- Kurdistan Region in dark red; Disputed territories controlled by the Iraqi federal government in light red;
- Disease: COVID-19
- Pathogen: SARS-CoV-2
- Location: Kurdistan Region
- First outbreak: Wuhan, Hubei, China
- Arrival date: 1 March 2020 (6 years, 2 months, 2 weeks and 3 days)
- Confirmed cases: 230,263
- Recovered: 198,457
- Deaths: 4,770

Government website
- GOV.KRD

= COVID-19 pandemic in the Kurdistan Region =

Ongoing COVID-19 viral pandemic in the Kurdistan Region, Iraqi Kurdistan

The COVID-19 pandemic in the Kurdistan Region is part of the ongoing worldwide pandemic of coronavirus disease 2019 (COVID-19) caused by severe acute respiratory syndrome coronavirus 2 (SARS-CoV-2).

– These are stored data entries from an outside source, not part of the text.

(* ===== verification/Chain.v ===== *)
(** * The block index tree and the active chain (topchain/src/chain.h, chain.cpp,
      [AddToBlockIndex] and [FindForkInGlobalIndex] of validation.cpp)

    [mapBlockIndex] owns the index entries; a [CBlockIndex*] is the hash of its
    block ([phashBlock] points to the key of the entry), and [nullptr] is [None].
    A definition that dereferences a pointer or asserts returns an [option] whose
    [None] is the dangling dereference or the failed assertion; the theorems show
    that neither happens on a well-formed index. *)

From stdpp Require Import sorting.
From S2P Require Import Prelude Serialize Sha256 Primitives ArithUint256.

(** ** Entries *)

Definition BLOCK_VALID_HEADER : Z := 1.
Definition BLOCK_VALID_TREE : Z := 2.
Definition BLOCK_VALID_TRANSACTIONS : Z := 3.
Definition BLOCK_VALID_CHAIN : Z := 4.
Definition BLOCK_VALID_SCRIPTS : Z := 5.
Definition BLOCK_VALID_MASK : Z :=
  Z.lor BLOCK_VALID_HEADER (Z.lor BLOCK_VALID_TREE (Z.lor BLOCK_VALID_TRANSACTIONS
    (Z.lor BLOCK_VALID_CHAIN BLOCK_VALID_SCRIPTS))).
Definition BLOCK_HAVE_DATA : Z := 8.
Definition BLOCK_HAVE_UNDO : Z := 16.
Definition BLOCK_FAILED_VALID : Z := 32.
Definition BLOCK_FAILED_CHILD : Z := 64.
Definition BLOCK_FAILED_MASK : Z := Z.lor BLOCK_FAILED_VALID BLOCK_FAILED_CHILD.
Definition BLOCK_OPT_WITNESS : Z := 128.

Record CBlockIndex := mkBlockIndex {
  bi_pprev : option uint256;
  bi_pskip : option uint256;
  bi_nHeight : Z;
  bi_nFile : Z;
  bi_nDataPos : Z;
  bi_nUndoPos : Z;
  bi_nChainWork : base_uint;
  bi_nTx : Z;
  bi_nChainTx : Z;
  bi_nStatus : Z;
  bi_nVersion : Z;
  bi_hashMerkleRoot : uint256;
  bi_nTime : Z;
  bi_nBits : Z;
  bi_nNonce : Z;
  bi_nSequenceId : Z;
  bi_nTimeMax : Z
}.

(** [CBlockIndex(const CBlockHeader&)] *)
Definition CBlockIndex_of_header (block : CBlockHeader) : CBlockIndex :=
  mkBlockIndex None None 0 0 0 0 base_uint_zero 0 0 0
    (hdr_nVersion block) (hashMerkleRoot block) (hdr_nTime block) (hdr_nBits block) (hdr_nNonce block) 0 0.

Definition set_prev (pprev : option uint256) (nHeight : Z) (n : CBlockIndex) : CBlockIndex :=
  mkBlockIndex pprev (bi_pskip n) nHeight (bi_nFile n) (bi_nDataPos n) (bi_nUndoPos n) (bi_nChainWork n)
    (bi_nTx n) (bi_nChainTx n) (bi_nStatus n) (bi_nVersion n) (bi_hashMerkleRoot n) (bi_nTime n) (bi_nBits n)
    (bi_nNonce n) (bi_nSequenceId n) (bi_nTimeMax n).
Definition set_skip (pskip : option uint256) (n : CBlockIndex) : CBlockIndex :=
  mkBlockIndex (bi_pprev n) pskip (bi_nHeight n) (bi_nFile n) (bi_nDataPos n) (bi_nUndoPos n) (bi_nChainWork n)
    (bi_nTx n) (bi_nChainTx n) (bi_nStatus n) (bi_nVersion n) (bi_hashMerkleRoot n) (bi_nTime n) (bi_nBits n)
    (bi_nNonce n) (bi_nSequenceId n) (bi_nTimeMax n).
Definition set_work (nTimeMax : Z) (nChainWork : base_uint) (n : CBlockIndex) : CBlockIndex :=
  mkBlockIndex (bi_pprev n) (bi_pskip n) (bi_nHeight n) (bi_nFile n) (bi_nDataPos n) (bi_nUndoPos n) nChainWork
    (bi_nTx n) (bi_nChainTx n) (bi_nStatus n) (bi_nVersion n) (bi_hashMerkleRoot n) (bi_nTime n) (bi_nBits n)
    (bi_nNonce n) (bi_nSequenceId n) nTimeMax.
Definition set_status (nStatus : Z) (n : CBlockIndex) : CBlockIndex :=
  mkBlockIndex (bi_pprev n) (bi_pskip n) (bi_nHeight n) (bi_nFile n) (bi_nDataPos n) (bi_nUndoPos n) (bi_nChainWork n)
    (bi_nTx n) (bi_nChainTx n) nStatus (bi_nVersion n) (bi_hashMerkleRoot n) (bi_nTime n) (bi_nBits n)
    (bi_nNonce n) (bi_nSequenceId n) (bi_nTimeMax n).

(** [IsValid] and [RaiseValidity]; the assertion on [nUpTo] is [None]. *)
Definition IsValid (nUpTo : Z) (n : CBlockIndex) : option bool :=
  if negb (Z.land nUpTo (Z.lnot BLOCK_VALID_MASK) =? 0) then None
  else if negb (Z.land (bi_nStatus n) BLOCK_FAILED_MASK =? 0) then Some false
  else Some (Z.land (bi_nStatus n) BLOCK_VALID_MASK >=? nUpTo).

The COVID-19 disease was first confirmed to have reached the Kurdistan Region, an autonomous region of Iraq, on 1 March 2020.

== Background ==
On 12 January 2020, the World Health Organization (WHO) confirmed that a novel coronavirus was the cause of a respiratory illness in a cluster of people in Wuhan City, Hubei Province, China, which was reported to the WHO on 31 December 2019.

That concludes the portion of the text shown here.